Lorena formed her own company, Curious Tongue Productions, to produce Je me souviens at Halifax's Eastern Front Theatre in 1998, and subsequently for Vancouver's Firehall, Victoria's Belfry, and CBC national radio. Written as an impassioned rebuttal to Parizeau's remarks about "ethnics" after the 1995 Quebec referendum, the play was also a love letter to Montreal and Lorena's fierce reclamation of her right as an Anglophone Black woman to declare herself Québecoise, and to be at home anywhere in Canada. Je me souviens was published by Talonbooks in 2001 and reprinted by Playwrights Canada in a collection of female monologues called Voice of Her Own.
Lorena's The Darwinist, a complex argument about theories of evolution and race, received readings at Playwrights Workshop Montreal, Nightwood Theatre, and Vancouver's Playwrights Theatre Centre but is as yet unproduced. The Darwinist was Lorena's thesis for her Master of Arts in Liberal Studies from Simon Fraser University in 2005. She never finished her BA at Concordia so was particularly proud of this achievement. In her mind it confirmed her as a true intellectual, a fact already obvious to anyone who knew her.
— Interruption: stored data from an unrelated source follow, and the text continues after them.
(* ===== verification/Engine.v ===== *)
(** * Engine: the Docker Engine as the agent's SDK client presents it

    Nothing here is code of this repository: the records are the fields of
    github.com/moby/moby/api/types that the agent reads, with their nil pointers
    as [option]s, and [EngineApi] is the interface the rest of the development
    is proved against. An Engine call may change the Engine and may fail; the
    only thing assumed of an error is that containerd/errdefs can be asked what
    kind it is. *)
From S2P Require Import Prelude LogFraming.

(** [netip.Addr] and [netip.Prefix]: [None] is the zero (invalid) value, and
    otherwise what [String()] prints. *)
Abbreviation addr := (option string) (only parsing).

Record PortSummary : Set := MkPortSummary {
  psum_IP : addr; psum_PrivatePort : Z; psum_PublicPort : Z; psum_Type : string }.

Record Summary : Type := MkSummary {
  sum_ID : string; sum_Names : list string; sum_Image : string; sum_ImageID : string;
  sum_Command : string; sum_Created : Z; sum_State : string; sum_Status : string;
  sum_Health : option string;              (** [Health.Status] *)
  sum_Labels : option (gmap string string);
  sum_Ports : list PortSummary }.

Record MountPoint : Set := MkMountPoint {
  mp_Type : string; mp_Name : string; mp_Source : string; mp_Destination : string; mp_RW : bool }.

Record ContainerState : Set := MkContainerState {
  st_Status : string; st_Running : bool; st_Paused : bool; st_Restarting : bool;
  st_ExitCode : Z; st_StartedAt : string; st_FinishedAt : string; st_Health : option string }.

Record ContainerConfig : Type := MkContainerConfig {
  cfg_Image : string; cfg_Env : list string; cfg_Labels : option (gmap string string);
  cfg_WorkingDir : string; cfg_User : string; cfg_Entrypoint : list string; cfg_Tty : bool }.

Record EndpointSettings : Set := MkEndpointSettings {
  ep_NetworkID : string; ep_IPAddress : addr; ep_Gateway : addr; ep_MacAddress : string;
  ep_Aliases : list string }.

Record PortBinding : Set := MkPortBinding { pb_HostIP : addr; pb_HostPort : string }.

(** The two maps are given as the sequence of entries a [range] visits. *)
Record NetworkSettings : Type := MkNetworkSettings {
  ns_Networks : list (string * option EndpointSettings);
  ns_Ports : list (Z * string * list PortBinding) }.

Record InspectResponse : Type := MkInspectResponse {
  ir_ID : string; ir_Name : string; ir_Image : string; ir_Created : string; ir_Path : string;
  ir_Args : list string; ir_Platform : string; ir_RestartCount : Z;
  ir_Mounts : list MountPoint; ir_State : option ContainerState;
  ir_Config : option ContainerConfig; ir_RestartPolicy : option string; (** [HostConfig] *)
  ir_NetworkSettings : option NetworkSettings }.

Record ImageSummaryRaw : Type := MkImageSummaryRaw {
  is_ID : string; is_ParentID : string; is_RepoTags : list string; is_RepoDigests : list string;
  is_Created : Z; is_Size : Z; is_Containers : Z; is_Labels : option (gmap string string) }.

Record ImageInspectRaw : Type := MkImageInspectRaw {
  ii_ID : string; ii_RepoTags : list string; ii_RepoDigests : list string; ii_Created : string;
  ii_Size : Z; ii_Architecture : string; ii_Os : string; ii_Author : string; ii_Comment : string;
  ii_ConfigEnv : list string }.

Record NetworkRaw : Type := MkNetworkRaw {
  nw_ID : string; nw_Name : string; nw_Driver : string; nw_Scope : string;
  nw_Created : Z; (** the instant, in nanoseconds *)
  nw_Internal : bool; nw_EnableIPv6 : bool; nw_Labels : option (gmap string string) }.

Record EndpointResource : Set := MkEndpointResource {
  er_Name : string; er_IPv4Address : addr; er_IPv6Address : addr }.

Record NetworkInspectRaw : Type := MkNetworkInspectRaw {
  ni_Network : NetworkRaw; ni_Containers : list (string * EndpointResource) }.

Record VolumeRaw : Type := MkVolumeRaw {
  vol_Name : string; vol_Driver : string; vol_Mountpoint : string; vol_CreatedAt : string;
  vol_Scope : string; vol_Labels : option (gmap string string);
  vol_Options : option (gmap string string); vol_UsageSize : option Z }.

(** [events.Message] *)
Record Message : Type := MkMessage {
  msg_Type : string; msg_Action : string; msg_ActorID : string;
  msg_Attributes : gmap string string; msg_Time : Z; msg_TimeNano : Z }.

(** [client.ContainerLogsOptions] *)
Record ContainerLogsOptions : Set := MkContainerLogsOptions {
  clo_ShowStdout : bool; clo_ShowStderr : bool; clo_Timestamps : bool; clo_Follow : bool;
  clo_Since : string; clo_Tail : string }.

(** The body of a log response: what its [Read]s return, the last one together
    with the error that ends the stream. *)
Record log_body : Set := MkLogBody { lb_reads : list (list ascii); lb_last : list ascii * error }.
Definition lb_reader (b : log_body) : reader :=
  MkReader (List.concat (lb_reads b) ++ (lb_last b).1) (lb_last b).2.

(** The SDK client. *)
Class EngineApi := {
  EngineState : Type;
  api_ContainerList : bool → Comp EngineState (list Summary);
  api_ContainerInspect : string → Comp EngineState InspectResponse;
  api_ContainerStart : string → Comp EngineState unit;
  api_ContainerRestart : string → Z → Comp EngineState unit;
  api_ContainerStop : string → Z → Comp EngineState unit;
  api_ContainerKill : string → Comp EngineState unit;
  api_ContainerRemove : string → Comp EngineState unit;
  api_ContainerLogs : string → ContainerLogsOptions → Comp EngineState log_body;
  api_ImageList : Comp EngineState (list ImageSummaryRaw);
  api_ImageInspect : string → Comp EngineState ImageInspectRaw;
  api_NetworkList : Comp EngineState (list NetworkRaw);
  api_NetworkInspect : string → Comp EngineState NetworkInspectRaw;
  api_VolumeList : Comp EngineState (list VolumeRaw * list string);
  api_VolumeInspect : string → Comp EngineState VolumeRaw;
  (** errdefs *)
  IsNotFound : error → bool;
  IsNotModified : error → bool;
  IsConflict : error → bool }.

(** ** A concrete Engine

    Containers by full ID; a reference is an ID, a twelve-character prefix of
    one, or a name. Enough of the daemon to evaluate the model on. *)
Record toy_container : Type := MkToy { toy_id : string; toy_name : string; toy_running : bool }.

Definition errNoSuch : error := Leaf "no such object".
Definition errToyConflict : error := Leaf "container is running".

Definition toy_matches (ref : string) (c : toy_container) : bool :=
  bool_decide (toy_id c = ref) || bool_decide (take_bytes 12 (toy_id c) = ref) ||
  bool_decide (toy_name c = "/" +:+ ref).

Definition toy_find (ref : string) (cs : list toy_container) : option toy_container :=
  List.find (toy_matches ref) cs.

Definition toy_inspect_of (c : toy_container) : InspectResponse :=
  MkInspectResponse (toy_id c) (toy_name c) "sha256:0" "2026-01-01T00:00:00Z" "/bin/sh" [] "linux" 0 []
    (Some (MkContainerState (if toy_running c then "running" else "exited") (toy_running c)
             false false 0 "" "" None))
    (Some (MkContainerConfig "img" ["SECRET=1"] None "" "" [] false)) (Some "always") None.

Definition toy_summary_of (c : toy_container) : Summary :=
  MkSummary (toy_id c) [toy_name c] "img" "sha256:0" "" 0 "running" "Up" None None [].

Definition toy_set (id : string) (running : bool) (cs : list toy_container) : list toy_container :=
  map (λ c, if decide (toy_id c = id) then MkToy (toy_id c) (toy_name c) running else c) cs.

Definition toy_on (ref : string) (f : toy_container → list toy_container → result unit * list toy_container)
    : Comp (list toy_container) unit := λ cs,
  match toy_find ref cs with None => (Err errNoSuch, cs) | Some c => f c cs end.

#[export] Instance ToyEngine : EngineApi := {|
  EngineState := list toy_container;
  api_ContainerList := λ all cs,
    (Ok (map toy_summary_of (List.filter (λ c, all || toy_running c) cs)), cs);
  api_ContainerInspect := λ ref cs,
    (match toy_find ref cs with Some c => Ok (toy_inspect_of c) | None => Err errNoSuch end, cs);
  api_ContainerStart := λ ref, toy_on ref (λ c cs, (Ok tt, toy_set (toy_id c) true cs));
  api_ContainerRestart := λ ref _, toy_on ref (λ c cs, (Ok tt, toy_set (toy_id c) true cs));
  api_ContainerStop := λ ref _, toy_on ref (λ c cs, (Ok tt, toy_set (toy_id c) false cs));
  api_ContainerKill := λ ref, toy_on ref (λ c cs, (Ok tt, toy_set (toy_id c) false cs));
  api_ContainerRemove := λ ref, toy_on ref (λ c cs,
    if toy_running c then (Err errToyConflict, cs)
    else (Ok tt, List.filter (λ c', negb (bool_decide (toy_id c' = toy_id c))) cs));
  api_ContainerLogs := λ ref _ cs, 
    (Ok (MkLogBody [frame_of "001" (bytes "up" ++ [newline])] ([], Sentinel IoEOF)), cs);
  api_ImageList := λ cs, (Ok [], cs);
  api_ImageInspect := λ _ cs, (Err errNoSuch, cs);
  api_NetworkList := λ cs, (Ok [], cs);
  api_NetworkInspect := λ _ cs, (Err errNoSuch, cs);
  api_VolumeList := λ cs, (Ok ([], []), cs);
  api_VolumeInspect := λ _ cs, (Err errNoSuch, cs);
  IsNotFound := λ e, bool_decide (e = errNoSuch);
  IsNotModified := λ _, false;
  IsConflict := λ e, bool_decide (e = errToyConflict) |}.
(* ===== verification/DockerClient.v ===== *)
(** * DockerClient: the agent's operations on the Engine
    (internal/dockerx: client.go, self.go, errors.go, containers.go, images.go,
    networks.go, volumes.go, lifecycle.go, logs.go, events.go)

    A method is a computation over the world the client sees: the Engine's own
    state, the calls made to it so far, in order, and the agent's log. The
    timeouts the source puts on each call only decide which of the Engine's
    errors a call may return. *)
From S2P Require Import Prelude GoTime LogFraming Refs SelfId Engine Dto.

(** The calls that reach the Engine. *)
Inductive api_call : Type :=
| CallContainerList (all : bool) | CallContainerInspect (ref : string)
| CallContainerStart (id : string) | CallContainerRestart (id : string) (timeout : Z)
| CallContainerStop (id : string) (timeout : Z) | CallContainerKill (id : string)
| CallContainerRemove (id : string)
| CallContainerLogs (ref : string) (o : ContainerLogsOptions)
| CallImageList | CallImageInspect (ref : string) | CallNetworkList | CallNetworkInspect (ref : string)
| CallVolumeList | CallVolumeInspect (ref : string).

(** [type selfInfo struct] *)
Record selfInfo : Set := MkSelfInfo { containerized : bool; self_id : string }.

(** [type Client struct]: immutable after [New]. *)
Record Client : Type := MkClient { self : selfInfo; protected : protectedSet }.

(** [func (c *Client) SelfID], [SelfKnown], [Containerized] *)
Definition SelfID (c : Client) : string := self_id (self c).
Definition SelfKnown (c : Client) : bool := negb (bool_decide (self_id (self c) = "")).
Definition IsContainerized (c : Client) : bool := containerized (self c).

(** [type LogOptions struct] *)
Record LogOptions : Set := MkLogOptions { lo_Tail : Z; lo_Since : string }.

(** [func (o LogOptions) engineOptions(follow bool)] *)
Definition engineOptions (o : LogOptions) (follow : bool) : result ContainerLogsOptions :=
  if negb (bool_decide (lo_Since o = "")) &&
     match parse_rfc3339nano (lo_Since o) with None => true | Some _ => false end
  then Err (Sentinel ErrInvalidSince)
  else
    let tail := if 0 <? lo_Tail o then pretty (lo_Tail o) else "all" in
    Ok (MkContainerLogsOptions true true true follow (lo_Since o) tail).

Definition stopGraceSeconds : Z := 10.
Definition maxHistoricalLines : nat := 2000.

(** [func containerHasTTY] *)
Definition containerHasTTY (r : InspectResponse) : bool :=
  match ir_Config r with None => false | Some c => cfg_Tty c end.

Section Client.
Context `{EngineApi}.

(** [func classify(op string, err error) error] of a non-nil error. *)
Definition classify (op : string) (err : error) : error :=
  if IsNotFound err then wrap op (Sentinel ErrNotFound)
  else if IsNotModified err then wrap op (Sentinel ErrNotModified)
  else if IsConflict err then wrap op (Sentinel ErrConflict)
  else wrap op err.

Record docker : Type := MkDocker {
  engine : EngineState;
  calls : list api_call;
  dlog : list log_line }.

Definition api {A} (call : api_call) (m : Comp EngineState A) : Comp docker A := λ w,
  let '(r, e) := m (engine w) in (r, MkDocker e (calls w ++ [call]) (dlog w)).

Definition log (l : level) (msg : string) (attrs : list (string * string)) : Comp docker unit :=
  modify (λ w, MkDocker (engine w) (calls w) (dlog w ++ [LogLine_ l msg attrs])).

(** [if err != nil { return ..., classify(op, err) }] *)
Definition classified {A} (op : string) (m : Comp docker A) : Comp docker A := λ w,
  match m w with
  | (Err e, w') => (Err (classify op e), w')
  | r => r
  end.

Definition of_result {A} (r : result A) : Comp docker A := λ w, (r, w).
Her most recent play, "The Voice," a monologue performed by Mercedes Baines and directed by John Cooper, was part of a show about faith called True Believers, produced by Vancouver's Solo Collective in 2008. Lorena's faith in herself, her family and friends remained strong to the end. A week before her death, after months in palliative care at Vancouver General Hospital, she managed to make it out to Clay's high school graduation. A few days later she rallied herself to receive a group of her women friends. When the nurse asked if she was in pain, she whispered, "Not so much pain that I can't enjoy a party." Lorena passed away peacefully on the morning of June 21, holding hands with John.